··· DATA SUPPLIED

(** Reading the cache at the start of a call. *)
Lemma cached_post (use_cache : bool)
    (cache : state -> gmap Legistar.key json) id (st : state) res st' :
  (if use_cache then Legistar.cached World cache id
   else Legistar.ret World None) st = (res, st') ->
  st' = st /\
  ((use_cache = true /\ Legistar.key_of id = None /\
    res = Py.Raise Py.TypeError) \/
   (exists known, res = Py.Return known /\
      (use_cache = false -> known = None) /\
      (use_cache = true ->
       exists k, Legistar.key_of id = Some k /\ cache st !! k = known))).
Proof.
  destruct use_cache.
  - unfold Legistar.cached. destruct (Legistar.key_of id) as [k|].
    + intros [= <- <-]. split; [reflexivity|]. right.
      eexists. split; [reflexivity|]. split; [discriminate|]. eauto.
    + intros [= <- <-]. auto.
  - unfold Legistar.ret. intros [= <- <-]. split; [reflexivity|]. right.
    exists None. split; [reflexivity|]. split; [auto|discriminate].
Qed.

(** What a call of [get_legistar_person] leaves. *)
Lemma get_legistar_person_post client person_id use_cache
    (st : state) res st' :
  get_legistar_person client person_id use_cache st = (res, st') ->
  caches_kept st st' /\
  (use_cache = false ->
   persons st' = persons st /\ bodies st' = bodies st) /\
  (use_cache = true ->
   forall person, res = Py.Return person ->
     exists k, Legistar.key_of person_id = Some k /\
               persons st' !! k = Some person) /\
  ((use_cache = true ->
    exists k, Legistar.key_of person_id = Some k /\ persons st !! k = None) ->
   forall person, res = Py.Return person ->
     Legistar.person_with_roles (bodies st') use_cache person).
Proof.
  unfold Legistar.get_legistar_person. unfold Legistar.bind at 1.
  match goal with
  | |- context [match ?m st with _ => _ end] =>
      destruct (m st) as [r0 st0] eqn:E0
  end.
  apply cached_post in E0 as [-> Hr0].
  destruct Hr0 as [(Hu & Hk & ->)|(known & -> & Hno & Hyes)].
  { intros [= <- <-]. split; [apply caches_kept_refl|].
    split; [auto|]. split; intros; discriminate. }
  destruct known as [person0|].
  { unfold Legistar.ret. intros [= <- <-]. split; [apply caches_kept_refl|].
    split; [auto|]. split.
    - intros Hu person [= <-]. apply Hyes, Hu.
    - intros Hfresh person [= <-].
      destruct use_cache; [|discriminate (Hno eq_refl)].
      destruct (Hyes eq_refl) as (k & Hk & Hin).
      destruct (Hfresh eq_refl) as (k' & Hk' & Hnone). congruence. }
  assert (Hmiss : use_cache = true ->
                  exists k, Legistar.key_of person_id = Some k /\
                            persons st !! k = None).
  { intros Hu. apply Hyes, Hu. }
  clear Hno Hyes.
  (* what storing the person at the end gives *)
  assert (Hstore : forall (sta : state) (person : json) res st',
             persons sta = persons st -> bodies st ⊆ bodies sta ->
             (use_cache = false -> bodies sta = bodies st) ->
             Legistar.person_with_roles (bodies sta) use_cache person ->
             Legistar.bind World
               (if use_cache
                then Legistar.remember_person World person_id person
                else Legistar.ret World ())
               (fun _ => Legistar.ret World person) sta = (res, st') ->
             caches_kept st st' /\
             (use_cache = false ->
              persons st' = persons st /\ bodies st' = bodies st) /\
             (use_cache = true ->
              forall p, res = Py.Return p ->
                exists k, Legistar.key_of person_id = Some k /\
                          persons st' !! k = Some p) /\
             (forall p, res = Py.Return p ->
                Legistar.person_with_roles (bodies st') use_cache p)).
  { clear res st'. intros sta person res st' Hp Hb Hn Hshape.
    unfold Legistar.bind.
    match goal with
    | |- context [match ?m sta with _ => _ end] =>
        destruct (m sta) as [r1 st1] eqn:E1
    end.
    apply remember_person_post in E1 as (Hb1 & _ & Hoff & Hon).
    destruct use_cache.
    - destruct (Hon eq_refl) as [(k & Hk & -> & Hins)|(Hk & -> & ->)].
      + unfold Legistar.ret. intros [= <- <-].
        destruct (Hmiss eq_refl) as (k' & Hk' & Hnone).
        assert (k' = k) as -> by congruence.
        split; [|split; [discriminate|split]].
        * split; [|rewrite Hb1; exact Hb].
          rewrite Hins, Hp. apply insert_subseteq. exact Hnone.
        * intros _ p [= <-]. exists k. split; [exact Hk|].
          rewrite Hins. apply lookup_insert_eq.
        * intros p [= <-]. rewrite Hb1. exact Hshape.
      + intros [= <- <-]. split; [|split; [discriminate|split]].
        * split; [rewrite Hp; reflexivity|exact Hb].
        * intros; discriminate.
        * intros; discriminate.
    - destruct (Hoff eq_refl) as [-> ->]. unfold Legistar.ret.
      intros [= <- <-]. split; [|split; [|split]].
      + split; [rewrite Hp; reflexivity|exact Hb].
      + auto.
      + discriminate.
      + intros p [= <-]. exact Hshape. }
  (* what a failure in state [sta] gives *)
  assert (Hfail : forall (sta : state) e,
             persons sta = persons st -> bodies st ⊆ bodies sta ->
             (use_cache = false -> bodies sta = bodies st) ->
             (@Py.Raise json e, sta) = (res, st') ->
             caches_kept st st' /\
             (use_cache = false ->
              persons st' = persons st /\ bodies st' = bodies st) /\
             (use_cache = true ->
              forall p, res = Py.Return p ->
                exists k, Legistar.key_of person_id = Some k /\
                          persons st' !! k = Some p) /\
             (forall p, res = Py.Return p ->
                Legistar.person_with_roles (bodies st') use_cache p)).
  { intros sta e Hp Hb Hn [= <- <-]. split; [|split; [|split]].
    - split; [rewrite Hp; reflexivity|exact Hb].
    - auto.
    - intros; discriminate.
    - intros; discriminate. }
  assert (Hgoal : forall res st',
             (caches_kept st st' /\
              (use_cache = false ->
               persons st' = persons st /\ bodies st' = bodies st) /\
              (use_cache = true ->
               forall p, res = Py.Return p ->
                 exists k, Legistar.key_of person_id = Some k /\
                           persons st' !! k = Some p) /\
              (forall p, res = Py.Return p ->
                 Legistar.person_with_roles (bodies st') use_cache p)) ->
             caches_kept st st' /\
             (use_cache = false ->
              persons st' = persons st /\ bodies st' = bodies st) /\
             (use_cache = true ->
              forall person, res = Py.Return person ->
                exists k, Legistar.key_of person_id = Some k /\
                          persons st' !! k = Some person) /\
             ((use_cache = true ->
               exists k, Legistar.key_of person_id = Some k /\
                         persons st !! k = None) ->
              forall person, res = Py.Return person ->
                Legistar.person_with_roles (bodies st') use_cache person)).
  { intros ? ? (? & ? & ? & ?). auto. }
  intros H. apply Hgoal. clear Hgoal. revert H.
  unfold Legistar.bind at 1.
  destruct (Legistar.request _ _ _ st) as [[response|e] st1] eqn:Er1;
    apply request_post in Er1 as (Hp1 & Hb1 & _).
  2:{ apply Hfail; auto. rewrite Hb1. reflexivity. }
  destruct (Legistar.status_code response =? 200); simpl.
  2:{ apply Hstore; auto; [rewrite Hb1; reflexivity|]. left. reflexivity. }
  unfold Legistar.bind at 1. unfold Legistar.lift at 1.
  destruct (Legistar.response_json response) as [person|e].
  2:{ apply Hfail; auto. rewrite Hb1. reflexivity. }
  unfold Legistar.bind at 1.
  destruct (Legistar.request _ _ _ st1) as [[response2|e] st2] eqn:Er2;
    apply request_post in Er2 as (Hp2 & Hb2 & _).
  2:{ apply Hfail; [congruence|rewrite Hb2, Hb1; reflexivity|].
      intros _. congruence. }
  destruct (Legistar.status_code response2 =? 200); simpl.
  2:{ unfold Legistar.bind at 1. unfold Legistar.lift at 1.
      destruct (Legistar.setitem person _ JNull) as [person'|e] eqn:Es.
      2:{ apply Hfail; [congruence|rewrite Hb2, Hb1; reflexivity|].
          intros _. congruence. }
      apply Hstore; [congruence|rewrite Hb2, Hb1; reflexivity| |].
      - intros _. congruence.
      - right. apply setitem_roles in Es as (entries & -> & Hget).
        exists entries, JNull. auto. }
  unfold Legistar.bind at 1. unfold Legistar.lift at 1.
  destruct (Legistar.response_json response2) as [office_records|e].
  2:{ apply Hfail; [congruence|rewrite Hb2, Hb1; reflexivity|].
      intros _. congruence. }
  unfold Legistar.bind at 1.
  destruct (attach_bodies_in client use_cache office_records st2)
    as [[office_records'|e] st3] eqn:Ea;
    apply attach_bodies_in_post in Ea as (Hp3 & Hb3 & Hn3 & Hc3).
  2:{ apply Hfail; [congruence|rewrite <- Hb3, Hb2, Hb1; reflexivity|].
      intros Hu. rewrite Hn3; [congruence|exact Hu]. }
  unfold Legistar.bind at 1. unfold Legistar.lift at 1.
  destruct (Legistar.setitem person _ office_records') as [person'|e] eqn:Es.
  2:{ apply Hfail; [congruence|rewrite <- Hb3, Hb2, Hb1; reflexivity|].
      intros Hu. rewrite Hn3; [congruence|exact Hu]. }
  apply Hstore; [congruence|rewrite <- Hb3, Hb2, Hb1; reflexivity| |].
  - intros Hu. rewrite Hn3; [congruence|exact Hu].
  - right. apply setitem_roles in Es as (entries & -> & Hget).
    exists entries, office_records'. split; [reflexivity|].
    split; [exact Hget|].
    destruct (Hc3 _ eq_refl)
      as [(records & records' & -> & -> & H2)|(-> & [->| ->])]; auto.
    right. right. right. exists records'. split; [reflexivity|].
    eapply attached_records_with_bodies. exact H2.
Qed.

Lemma world_only_ret {A} (a : A) : world_only (Legistar.ret World a).
Proof. intros st ps bs. reflexivity. Qed.

Lemma world_only_lift {A} (o : Py.outcome A) :
  world_only (Legistar.lift World o).
Proof. intros st ps bs. reflexivity. Qed.

Lemma world_only_request url :
  world_only (Legistar.request World requests_get url).
Proof.
  intros st ps bs. unfold Legistar.request. simpl.
  destruct (requests_get url (world st)) as [r w]. reflexivity.
Qed.

Lemma world_only_bind {A B} (m : Legistar.M World A)
    (k : A -> Legistar.M World B) :
  world_only m -> (forall a, world_only (k a)) ->
  world_only (Legistar.bind World m k).
Proof.
  intros Hm Hk st ps bs. unfold Legistar.bind. rewrite (Hm st ps bs).
  destruct (m st) as [[a|e] st1]; simpl; [|reflexivity].
  apply Hk.
Qed.

Lemma get_legistar_body_world_only client body_id :
  world_only (get_legistar_body client body_id false).
Proof.
  unfold Legistar.get_legistar_body.
  apply world_only_bind; [apply world_only_ret|]. intros [b|].
  { apply world_only_ret. }
  apply world_only_bind; [apply world_only_request|]. intros response.
  apply world_only_bind.
  { destruct (_ =? _); [apply world_only_lift|apply world_only_ret]. }
  intros body. apply world_only_bind; intros; apply world_only_ret.
Qed.

Lemma attach_bodies_world_only client records :
  world_only (attach_bodies client false records).
Proof.
  induction records as [|record rest IH]; simpl.
  { apply world_only_ret. }
  apply world_only_bind; [apply world_only_lift|]. intros body_id.
  apply world_only_bind; [apply get_legistar_body_world_only|]. intros body.
  apply world_only_bind; [apply world_only_lift|]. intros record'.
  apply world_only_bind; [exact IH|]. intros. apply world_only_ret.
Qed.

Lemma get_legistar_person_world_only client person_id :
  world_only (get_legistar_person client person_id false).
Proof.
  unfold Legistar.get_legistar_person.
  apply world_only_bind; [apply world_only_ret|]. intros [p|].
  { apply world_only_ret. }
  apply world_only_bind; [apply world_only_request|]. intros response.
  destruct (negb _).
  { apply world_only_bind; intros; apply world_only_ret. }
  apply world_only_bind; [apply world_only_lift|]. intros person.
  apply world_only_bind; [apply world_only_request|]. intros response2.
  destruct (negb _).
  { apply world_only_bind; [apply world_only_lift|]. intros person'.
    apply world_only_bind; intros; apply world_only_ret. }
  apply world_only_bind; [apply world_only_lift|]. intros office_records.
  apply world_only_bind.
  { unfold Legistar.attach_bodies_in.
    assert (Hother :
              world_only
                (Legistar.bind World
                   (Legistar.lift World (Py.iterate office_records))
                   (fun items =>
                      Legistar.bind World (attach_bodies client false items)
                        (fun _ => Legistar.ret World office_records)))).
    { apply world_only_bind; [apply world_only_lift|]. intros items.
      apply world_only_bind; [apply attach_bodies_world_only|].
      intros. apply world_only_ret. }
    destruct office_records; try exact Hother.
    apply world_only_bind; [apply attach_bodies_world_only|].
    intros. apply world_only_ret. }
  intros office_records'.
  apply world_only_bind; [apply world_only_lift|]. intros person'.
  apply world_only_bind; intros; apply world_only_ret.
Qed.

(** X14. Asking for a person twice with the cache: when a call with
    [use_cache] returns, the same call in the state it leaves returns the
    same person and changes nothing (no request is sent), also when the
    person is [None] because the request was refused. *)
Theorem get_legistar_person_memo client person_id (st : state) person st' :
  get_legistar_person client person_id true st = (Py.Return person, st') ->
  get_legistar_person client person_id true st' = (Py.Return person, st').
Proof.
  intros H.
  destruct (get_legistar_person_post _ _ _ _ _ _ H) as (_ & _ & Hc & _).
  destruct (Hc eq_refl person eq_refl) as (k & Hk & Hin).
  unfold Legistar.get_legistar_person, Legistar.bind, Legistar.cached.
  rewrite Hk, Hin. reflexivity.
Qed.
(** The [RESTMeta] side-car class of a model.  A list attribute that the class
    does not declare reads as [[]] and a table as [{}], which is what the
    [getattr(..., default)] calls of the source return for it.  The attribute
    [translate_property_names] is not a field: the source updates that
    dictionary in place, so its current contents live in the mutable state
    (see [w_tables]). *)
Record RESTMeta := MkRESTMeta {
  included_input_properties : list string;
  included_output_properties : list string;
  included_properties : list string;
  excluded_input_properties : list string;
  excluded_output_properties : list string;
  excluded_properties : list string;
  translate_input_property_names : list (string * string);
  translate_output_property_names : list (string * string);
  user_owner_property : option string;
  use_input_id : bool;
  admin_property : option string
}.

······

EXERCISE BRIEF » Some lines in the material contain "Hins". Show all of them.

EXERCISE SOLUTION »
    - destruct (Hon eq_refl) as [(k & Hk & -> & Hins)|(Hk & -> & ->)].
          rewrite Hins, Hp. apply insert_subseteq. exact Hnone.
          rewrite Hins. apply lookup_insert_eq.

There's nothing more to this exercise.